## Work required
The records below should be printed once more, exactly as they appear.

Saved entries

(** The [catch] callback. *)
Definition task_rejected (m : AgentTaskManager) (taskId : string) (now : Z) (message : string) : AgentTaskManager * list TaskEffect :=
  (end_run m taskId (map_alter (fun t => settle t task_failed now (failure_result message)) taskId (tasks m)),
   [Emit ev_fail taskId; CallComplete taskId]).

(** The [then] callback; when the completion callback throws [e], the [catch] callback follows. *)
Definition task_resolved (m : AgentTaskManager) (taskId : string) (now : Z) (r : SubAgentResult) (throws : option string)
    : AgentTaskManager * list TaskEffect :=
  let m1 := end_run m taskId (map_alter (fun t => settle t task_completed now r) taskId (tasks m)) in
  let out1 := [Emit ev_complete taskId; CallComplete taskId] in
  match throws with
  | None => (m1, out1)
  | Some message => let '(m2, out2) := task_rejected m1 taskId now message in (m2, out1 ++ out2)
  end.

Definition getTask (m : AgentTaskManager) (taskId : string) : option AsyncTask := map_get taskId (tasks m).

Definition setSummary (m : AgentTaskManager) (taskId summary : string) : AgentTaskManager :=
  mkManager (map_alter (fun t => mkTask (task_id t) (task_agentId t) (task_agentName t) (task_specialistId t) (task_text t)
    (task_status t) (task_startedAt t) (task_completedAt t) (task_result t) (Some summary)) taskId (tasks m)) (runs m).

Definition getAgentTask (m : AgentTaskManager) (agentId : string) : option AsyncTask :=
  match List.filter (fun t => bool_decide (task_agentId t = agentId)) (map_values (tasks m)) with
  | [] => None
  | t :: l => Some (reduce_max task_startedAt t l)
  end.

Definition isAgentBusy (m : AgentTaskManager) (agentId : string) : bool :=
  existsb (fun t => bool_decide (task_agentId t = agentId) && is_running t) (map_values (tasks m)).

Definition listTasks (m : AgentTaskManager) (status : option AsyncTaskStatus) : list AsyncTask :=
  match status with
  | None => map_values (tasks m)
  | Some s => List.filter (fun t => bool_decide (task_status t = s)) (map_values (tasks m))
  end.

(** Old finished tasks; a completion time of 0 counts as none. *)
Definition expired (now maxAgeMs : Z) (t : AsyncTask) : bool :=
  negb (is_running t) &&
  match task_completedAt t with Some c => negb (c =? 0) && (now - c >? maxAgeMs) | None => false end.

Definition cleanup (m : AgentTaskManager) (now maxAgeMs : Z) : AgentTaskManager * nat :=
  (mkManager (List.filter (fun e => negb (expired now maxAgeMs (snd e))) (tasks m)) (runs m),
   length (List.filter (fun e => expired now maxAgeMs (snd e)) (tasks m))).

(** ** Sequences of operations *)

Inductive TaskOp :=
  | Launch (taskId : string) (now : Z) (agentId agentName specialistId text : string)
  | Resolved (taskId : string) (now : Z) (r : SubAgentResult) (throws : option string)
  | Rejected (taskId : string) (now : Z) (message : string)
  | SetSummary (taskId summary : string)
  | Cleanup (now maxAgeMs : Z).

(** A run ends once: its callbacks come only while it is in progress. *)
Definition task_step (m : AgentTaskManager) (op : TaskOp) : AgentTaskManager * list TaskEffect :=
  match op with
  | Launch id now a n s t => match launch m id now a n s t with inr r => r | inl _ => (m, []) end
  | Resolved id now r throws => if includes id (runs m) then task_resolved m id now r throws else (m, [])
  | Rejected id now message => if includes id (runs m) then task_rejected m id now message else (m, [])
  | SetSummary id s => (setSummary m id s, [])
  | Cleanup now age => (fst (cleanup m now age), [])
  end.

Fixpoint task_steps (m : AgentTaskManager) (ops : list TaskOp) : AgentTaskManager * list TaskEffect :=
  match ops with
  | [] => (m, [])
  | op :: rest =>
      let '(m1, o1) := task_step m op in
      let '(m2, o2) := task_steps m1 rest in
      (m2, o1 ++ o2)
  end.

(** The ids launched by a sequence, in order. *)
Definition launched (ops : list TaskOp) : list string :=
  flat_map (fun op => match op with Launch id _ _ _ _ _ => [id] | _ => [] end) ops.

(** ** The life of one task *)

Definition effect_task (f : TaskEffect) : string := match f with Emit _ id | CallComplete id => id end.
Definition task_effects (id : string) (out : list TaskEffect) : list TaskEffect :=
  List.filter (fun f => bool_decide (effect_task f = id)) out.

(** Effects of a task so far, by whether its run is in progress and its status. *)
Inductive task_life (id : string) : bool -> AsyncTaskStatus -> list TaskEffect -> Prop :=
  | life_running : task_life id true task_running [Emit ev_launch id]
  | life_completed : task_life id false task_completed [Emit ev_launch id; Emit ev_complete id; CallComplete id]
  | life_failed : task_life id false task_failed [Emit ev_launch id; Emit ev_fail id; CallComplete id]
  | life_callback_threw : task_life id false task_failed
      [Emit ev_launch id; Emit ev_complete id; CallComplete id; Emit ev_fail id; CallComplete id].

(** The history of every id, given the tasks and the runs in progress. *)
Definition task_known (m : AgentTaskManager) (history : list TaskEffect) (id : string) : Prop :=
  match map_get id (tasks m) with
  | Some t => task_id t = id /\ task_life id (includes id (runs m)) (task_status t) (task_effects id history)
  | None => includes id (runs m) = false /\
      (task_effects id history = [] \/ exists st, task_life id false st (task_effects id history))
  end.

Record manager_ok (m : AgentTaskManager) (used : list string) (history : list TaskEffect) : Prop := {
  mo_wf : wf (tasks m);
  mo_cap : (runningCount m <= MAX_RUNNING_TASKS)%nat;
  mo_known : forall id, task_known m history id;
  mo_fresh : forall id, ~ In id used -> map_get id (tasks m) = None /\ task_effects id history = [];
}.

## Problem solution
(** The [catch] callback. *)
Definition task_rejected (m : AgentTaskManager) (taskId : string) (now : Z) (message : string) : AgentTaskManager * list TaskEffect :=
  (end_run m taskId (map_alter (fun t => settle t task_failed now (failure_result message)) taskId (tasks m)),
   [Emit ev_fail taskId; CallComplete taskId]).

(** The [then] callback; when the completion callback throws [e], the [catch] callback follows. *)
Definition task_resolved (m : AgentTaskManager) (taskId : string) (now : Z) (r : SubAgentResult) (throws : option string)
    : AgentTaskManager * list TaskEffect :=
  let m1 := end_run m taskId (map_alter (fun t => settle t task_completed now r) taskId (tasks m)) in
  let out1 := [Emit ev_complete taskId; CallComplete taskId] in
  match throws with
  | None => (m1, out1)
  | Some message => let '(m2, out2) := task_rejected m1 taskId now message in (m2, out1 ++ out2)
  end.

Definition getTask (m : AgentTaskManager) (taskId : string) : option AsyncTask := map_get taskId (tasks m).

Definition setSummary (m : AgentTaskManager) (taskId summary : string) : AgentTaskManager :=
  mkManager (map_alter (fun t => mkTask (task_id t) (task_agentId t) (task_agentName t) (task_specialistId t) (task_text t)
    (task_status t) (task_startedAt t) (task_completedAt t) (task_result t) (Some summary)) taskId (tasks m)) (runs m).

Definition getAgentTask (m : AgentTaskManager) (agentId : string) : option AsyncTask :=
  match List.filter (fun t => bool_decide (task_agentId t = agentId)) (map_values (tasks m)) with
  | [] => None
  | t :: l => Some (reduce_max task_startedAt t l)
  end.

Definition isAgentBusy (m : AgentTaskManager) (agentId : string) : bool :=
  existsb (fun t => bool_decide (task_agentId t = agentId) && is_running t) (map_values (tasks m)).

Definition listTasks (m : AgentTaskManager) (status : option AsyncTaskStatus) : list AsyncTask :=
  match status with
  | None => map_values (tasks m)
  | Some s => List.filter (fun t => bool_decide (task_status t = s)) (map_values (tasks m))
  end.

(** Old finished tasks; a completion time of 0 counts as none. *)
Definition expired (now maxAgeMs : Z) (t : AsyncTask) : bool :=
  negb (is_running t) &&
  match task_completedAt t with Some c => negb (c =? 0) && (now - c >? maxAgeMs) | None => false end.

Definition cleanup (m : AgentTaskManager) (now maxAgeMs : Z) : AgentTaskManager * nat :=
  (mkManager (List.filter (fun e => negb (expired now maxAgeMs (snd e))) (tasks m)) (runs m),
   length (List.filter (fun e => expired now maxAgeMs (snd e)) (tasks m))).

(** ** Sequences of operations *)

Inductive TaskOp :=
  | Launch (taskId : string) (now : Z) (agentId agentName specialistId text : string)
  | Resolved (taskId : string) (now : Z) (r : SubAgentResult) (throws : option string)
  | Rejected (taskId : string) (now : Z) (message : string)
  | SetSummary (taskId summary : string)
  | Cleanup (now maxAgeMs : Z).

(** A run ends once: its callbacks come only while it is in progress. *)
Definition task_step (m : AgentTaskManager) (op : TaskOp) : AgentTaskManager * list TaskEffect :=
  match op with
  | Launch id now a n s t => match launch m id now a n s t with inr r => r | inl _ => (m, []) end
  | Resolved id now r throws => if includes id (runs m) then task_resolved m id now r throws else (m, [])
  | Rejected id now message => if includes id (runs m) then task_rejected m id now message else (m, [])
  | SetSummary id s => (setSummary m id s, [])
  | Cleanup now age => (fst (cleanup m now age), [])
  end.

Fixpoint task_steps (m : AgentTaskManager) (ops : list TaskOp) : AgentTaskManager * list TaskEffect :=
  match ops with
  | [] => (m, [])
  | op :: rest =>
      let '(m1, o1) := task_step m op in
      let '(m2, o2) := task_steps m1 rest in
      (m2, o1 ++ o2)
  end.

(** The ids launched by a sequence, in order. *)
Definition launched (ops : list TaskOp) : list string :=
  flat_map (fun op => match op with Launch id _ _ _ _ _ => [id] | _ => [] end) ops.

(** ** The life of one task *)

Definition effect_task (f : TaskEffect) : string := match f with Emit _ id | CallComplete id => id end.
Definition task_effects (id : string) (out : list TaskEffect) : list TaskEffect :=
  List.filter (fun f => bool_decide (effect_task f = id)) out.

(** Effects of a task so far, by whether its run is in progress and its status. *)
Inductive task_life (id : string) : bool -> AsyncTaskStatus -> list TaskEffect -> Prop :=
  | life_running : task_life id true task_running [Emit ev_launch id]
  | life_completed : task_life id false task_completed [Emit ev_launch id; Emit ev_complete id; CallComplete id]
  | life_failed : task_life id false task_failed [Emit ev_launch id; Emit ev_fail id; CallComplete id]
  | life_callback_threw : task_life id false task_failed
      [Emit ev_launch id; Emit ev_complete id; CallComplete id; Emit ev_fail id; CallComplete id].

(** The history of every id, given the tasks and the runs in progress. *)
Definition task_known (m : AgentTaskManager) (history : list TaskEffect) (id : string) : Prop :=
  match map_get id (tasks m) with
  | Some t => task_id t = id /\ task_life id (includes id (runs m)) (task_status t) (task_effects id history)
  | None => includes id (runs m) = false /\
      (task_effects id history = [] \/ exists st, task_life id false st (task_effects id history))
  end.

Record manager_ok (m : AgentTaskManager) (used : list string) (history : list TaskEffect) : Prop := {
  mo_wf : wf (tasks m);
  mo_cap : (runningCount m <= MAX_RUNNING_TASKS)%nat;
  mo_known : forall id, task_known m history id;
  mo_fresh : forall id, ~ In id used -> map_get id (tasks m) = None /\ task_effects id history = [];
}.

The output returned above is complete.